A soul searching journey
Daniel’s work is executed using charcoal, dry pastels, powder color and terracotta on paper. He crashes these dry media. The result is a powder that he applies on paper using brushes and tissue paper, creating half-finished abstracted human figures. With hazy heads, and limbs extended with just the outer lines, the work takes on a sensuous tone, of love, beauty, life, hardships and pleasure. It feels like you are listening to a soul record viewing his drawings. Have you ever listened to Marvin Gaye? Maybe you should turn on some Michael Kiwanuka and get closer to what I’m talking about. He taps deep into his feelings and experiences to present to us these uncompleted figures, showing us his vulnerable side. It is as if he is on a soul-searching journey, questioning and examining his emotions and motives.
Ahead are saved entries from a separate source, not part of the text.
(** [print(text)]: the line is written, or it cannot be encoded and
    nothing is. *)
Definition print (text : fstring) : M world unit :=
  if encodes text then emit (Print text) else raise UnicodeEncodeError.

(** [sys.exit(code)] raises [SystemExit]. *)
Definition sys_exit (code : Z) : M world unit := raise (SystemExit code).

(** [sys.argv[i]] for a literal [i] *)
Definition argv_at (argv : list string) (i : nat) : M world string :=
  match argv !! i with
  | Some a => ret a
  | None => raise IndexError
  end.

(** *** Paths

    A path that is a plain name, after any [./] in front of it, names a
    file of the working directory, and opening it for writing succeeds.
    A name is plain when it has no [/] and no NUL, is not empty, [.] or
    [..], has no lone surrogate and is at most 255 bytes long. *)
Definition has_char (c : ascii) (s : string) : bool :=
  existsb (Ascii.eqb c) (list_ascii_of_string s).

Fixpoint strip_dot (stripped : bool) (s : string) : string :=
  match s with
  | String "/" rest => if stripped then strip_dot true rest else s
  | String "." (String "/" rest) => strip_dot true rest
  | _ => s
  end.

Definition plain_name (p : string) : bool :=
  negb (has_char "/" p) && negb (has_char "000" p) &&
  negb (has_surrogate p) &&
  negb (String.eqb p EmptyString) && negb (String.eqb p ".") &&
  negb (String.eqb p "..") &&
  (String.length p <=? 255)%nat.

Definition cwd_file (path : string) : option string :=
  let p := strip_dot false path in
  if plain_name p then Some p else None.

(** [f.write(data)], at the end of what was written so far; for a file
    outside the working directory nothing of [files] changes. *)
Definition write (f : option string) (data : list Byte.byte) : M world unit :=
  fun w =>
    match f with
    | Some name =>
        ({| trace := trace w;
            files := alter (fun old => old ++ data) name (files w) |},
         Return tt)
    | None => (w, Return tt)
    end.

Definition usage : string :=
  "Usage: python generate_music.py <API_KEY> <PROMPT> <FILENAME>".

Section Script.

(** What the operating system does with a path that is no plain name (a
    directory on the way, [..], an absolute path, a name the file system
    refuses): [open] raises, or it opens a file, which is a file of the
    working directory, given by its name, or a file elsewhere
    ([None]). *)
Variable os_open : string -> reply (option string).

(** [sys.argv], and what [requests.post] gives back: a response, or an
    exception ([requests] raises on transport failures only, never on an
    HTTP status). *)
Variable argv : list string.
Variable post_reply : reply response.

(** The file [open(path, "wb")] opens, or the exception it raises. *)
Definition target (path : string) : reply (option string) :=
  match cwd_file path with
  | Some name => Ok (Some name)
  | None => os_open path
  end.

(** [open(path, "wb")] creates the file or truncates it; the handle is
    known by the file it is open on. *)
Definition open_wb (path : string) : M world (option string) :=
  fun w =>
    match target path with
    | Ok (Some name) =>
        ({| trace := trace w; files := <[name := []]> (files w) |},
         Return (Some name))
    | Ok None => (w, Return None)
    | Err e => (w, Raise e)
    end.

Definition requests_post (url : string) (headers : list (string * string))
    (json : value) : M world response :=
  emit (HttpPost url headers json) ;;
  eval post_reply.

Definition script : M world unit :=
  (if (length argv <? 4)%nat then
     print [Lit usage] ;;
     sys_exit 1
   else ret tt) ;;
  api_key <- argv_at argv 1 ;;
  prompt <- argv_at argv 2 ;;
  filename <- argv_at argv 3 ;;
  let url := "https://api.elevenlabs.io/v1/text-to-music" in
  let headers := [("xi-api-key", api_key);
                  ("Content-Type", "application/json")] in
  let data := VDict [("text", VStr prompt)] in
  print [Lit "Generating music for: "; Fmt (VStr prompt); Lit "..."] ;;
  response <- requests_post url headers data ;;
  if status_code response =? 200 then
    f <- open_wb (String.append filename ".mp3") ;;
    write f (content response) ;;
    print [Lit "Success! Saved to "; Fmt (VStr filename); Lit ".mp3"]
  else
    print [Lit "Error: "; Fmt (VInt (status_code response))] ;;
    body <- eval (text response) ;;
    print [Fmt (VStr body)].

(** A run of the module in a directory holding [fs]. *)
Definition run (fs : gmap string (list Byte.byte))
  : list event * gmap string (list Byte.byte) * status :=
  let '(w, r) := script {| trace := []; files := fs |} in
  (trace w, files w, interpreter_exit r).

End Script.

(** The events of a run, by name. *)
Definition generating (prompt : string) : event :=
  Print [Lit "Generating music for: "; Fmt (VStr prompt); Lit "..."].

Definition request (api_key prompt : string) : event :=
  HttpPost "https://api.elevenlabs.io/v1/text-to-music"
    [("xi-api-key", api_key); ("Content-Type", "application/json")]
    (VDict [("text", VStr prompt)]).

Definition saved (stem : string) : event :=
  Print [Lit "Success! Saved to "; Fmt (VStr stem); Lit ".mp3"].

Definition failed (code : Z) : event :=
  Print [Lit "Error: "; Fmt (VInt code)].

Definition mp3 (stem : string) : string := String.append stem ".mp3".

(** A working directory without subdirectories, seen from inside: every
    path that is no plain name leads through a directory that is not
    there. *)
Definition no_directories : string -> reply (option string) :=
  fun _ => Err (LibraryError "FileNotFoundError" "No such file or directory").

(** Responses used as examples below. *)
Definition audio : response :=
  {| status_code := 200;
     content := [Byte.x49; Byte.x44; Byte.x33; Byte.x04];
     text := Ok "ID3" |}.

Definition unauthorized : response :=
  {| status_code := 401;
     content := [Byte.x7b; Byte.x7d];
     text := Ok "{}" |}.

(** A server error whose Content-Type names the charset [undefined]. *)
Definition undecodable : response :=
  {| status_code := 500;
     content := [Byte.x6f; Byte.x6f; Byte.x70; Byte.x73];
     text := Err (LibraryError "UnicodeError" "undefined encoding") |}.

(** A prompt given on the command line as the one byte 255, which is no
    UTF-8: [sys.argv] holds the lone surrogate U+DCFF for it. *)
Definition surrogate_prompt : string :=
  String "237" (String "179" (String "191" EmptyString)).

End GenerateMusic.

(** ** Properties of comfy_gen.py *)

Section ComfyGenFacts.
Import Py ComfyGen.
Local Open Scope py_scope.
Local Open Scope nat_scope.

(** *** What a piece of program can do to the trace *)

Lemma emits_ret {A} P (a : A) : emits P (ret a).
Proof. intros w. exists []. simpl. by rewrite app_nil_r. Qed.

Lemma emits_pending {A} P : emits (A := A) P pending.
Proof. intros w. exists []. simpl. by rewrite app_nil_r. Qed.

Lemma emits_eval {A} P (r : reply A) : emits P (eval r).
Proof. intros w. exists []. destruct r; simpl; by rewrite app_nil_r. Qed.

Lemma emits_emit P e : P e = true -> emits P (emit e).
Proof. intros He w. exists [e]. simpl. by rewrite He. Qed.

Lemma emits_raise {A} P e : emits (A := A) P (raise e).
Proof. intros w. exists []. simpl. by rewrite app_nil_r. Qed.

Lemma emits_print P text : P (Print text) = true -> emits P (print text).
Proof.
  intros HP. unfold print.
  destruct (encodes text); [by apply emits_emit | apply emits_raise].
Qed.

Lemma emits_bind {A B} P (m : M world A) (f : A -> M world B) :
  emits P m -> (forall a, emits P (f a)) -> emits P (bind m f).
Proof.
  intros Hm Hf w. unfold bind.
  destruct (Hm w) as (t1 & Ht1 & HP1).
  destruct (m w) as [w1 [a | e |]]; simpl in *.
  - destruct (Hf a w1) as (t2 & Ht2 & HP2).
    exists (t1 ++ t2). rewrite Ht2, Ht1, forallb_app, HP1, HP2.
    by rewrite app_assoc.
  - by exists t1.
  - by exists t1.
Qed.

Lemma emits_for_each {A} P (xs : list A) (f : A -> M world unit) :
  (forall a, emits P (f a)) -> emits P (for_each xs f).
Proof.
  intros Hf. induction xs as [| x xs IH]; simpl.
  - apply emits_ret.
  - apply emits_bind; [apply Hf | intros _; apply IH].
Qed.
Daniel is the eldest among his siblings at home and we can almost feel the load of responsibility he carries in the work as well. It’s already been tough choosing an ‘odd’ career path, it’s always precarious at the start for any artist and what better way than to communicate this through your work. In Halves, he gives us two figures, the seemingly female one embraces the male from behind. The male is not moved by the female’s show of affection. Daniel tells me the work is an account of his previous relationship.
Drawing as an art form
Apart from the honesty portrayed in Atenyi’s work, there are other attributes that make his drawings successful artworks. They are raw but controlled, also expressive and impressive at the same time, forming the right needed balance. Although his ideas are still slightly naïve and innocent which is expected of any young artist, his mastery of the preferred technique is one to marvel at. Drawing doesn’t usually enjoy the same praise and attention as other areas like painting and sculpture in the art world because it often feels unprofessional and the inception of an artist’s practice. It also feels like it’s been exhausted but with Atenyi, there is an emergence of a technique that is unusual. In addition, he is excelling at using the brush with the dry media. The control with the lines and tone to make up the human figure is brilliant. The arrangements of the figures in the space to produce a minimalist look satisfyingly indicating maturity and intention in his practice.
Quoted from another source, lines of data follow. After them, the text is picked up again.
(** C1, as the code has it.  The handler keeps no completed mark on an
    assignment.  After its sweep of the reaper, an attempt is rejected, with
    the store (so every balance and the completion records) left as it was,
    when the task is not an active task, when it is not assigned to the
    user for the current UTC day, or when the user already has 5 completion
    records dated the current day; it fails without a write when a record
    of the same user and task carries the same second.  In every other
    case, an earlier completion of the same assignment included, it appends
    one completion record and credits the reward to the user's balance. *)
Theorem complete_rejects_or_credits (now uid tid : Z) (body : complete_body)
    (s : db) :
  let s0 := sweep now s in
  let h := post_tasks_complete now uid tid body in
  match active_task tid s0, assigned_today uid (Clock.dayUTC now) tid s0 with
  | Some task, Some _ =>
      if (daily_limit <=? List.length (completed_today uid now s0))%nat
      then run_outcome h s = Returned (Error 400 "Daily limit reached (5 tasks/day)")
           /\ run_store h s = s0
      else if existsb (fun c => (TaskCompletions.user_id c =? uid)
                                && (TaskCompletions.task_id c =? tid)
                                && (TaskCompletions.created_at c
                                    =? Clock.sql_datetime now))
                (task_completions s0)
      then run_outcome h s = Rejected /\ run_store h s = s0
      else task_completions (run_store h s)
           = task_completions s0
             ++ [completion_row now uid tid (Tasks.reward_ksh task) body]
           /\ balance_of uid (run_store h s)
              = option_map (fun b => b + Tasks.reward_ksh task) (balance_of uid s0)
  | None, _ =>
      run_outcome h s = Returned (Error 404 "Task not found") /\ run_store h s = s0
  | Some _, None =>
      run_outcome h s = Returned (Error 400 "Task not assigned for today")
      /\ run_store h s = s0
  end.
Proof.
  intros s0 h. unfold run_outcome, run_store. subst h.
  rewrite post_tasks_complete_None. fold s0. cbv zeta.
  destruct (active_task tid s0) as [task|]; [|split; reflexivity].
  destruct (assigned_today uid (Clock.dayUTC now) tid s0); [|split; reflexivity].
  destruct (daily_limit <=? List.length (completed_today uid now s0))%nat;
    [split; reflexivity|].
  unfold insert_task_completion.
  destruct (existsb _ (task_completions s0)); [split; reflexivity|].
  set (s1 := set_task_completions _ s0). cbv zeta.
  match goal with
  | |- context [lookup_user uid ?x] => destruct (lookup_user uid x)
  end; cbn [snd]; (split;
    [ rewrite task_completions_referral_effect; reflexivity
    | rewrite balance_of_referral_effect, balance_of_credit_balance; reflexivity ]).
Qed.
One of my favorite works from this collection that he showed in the open studio is Resolute, which has a male figure, a finished and well-defined torso and a blurred-out face. The rest of the limbs move away from the torso with just the line work. The right hand reaches out to the foreground disappearing at the edge of the paper. The healthy and well-toned torso gives off this sensual aura but also makes me think of a large percentage of young energetic men in Uganda whose abilities are wasted. The ones that finish from higher institutions but struggle to get employment. The many that should have enrolled in professional sports but end up pushing boda bodas around Uganda’s urban centers.
Tracing significant steps
Atenyi is a talent to watch out for on the Kampala art scene or even better, the global art scene for his chances are now higher, having been picked up by the illustrious Afriart Gallery. The next time we see his work could be at 1:54 art fair or even Art Basel! All this wouldn’t be a surprise because if we backtracked the youngster’s career, we discover small but significant steps he’s taken, some of which include a pop-up show at Alliance Francaise in Kampala, acquisitions by a few local collectors and the group show at Latitude 0 Hotel Kampala. All this, together with the natural hand and focused spirit, you have yourself a pure artist in the making.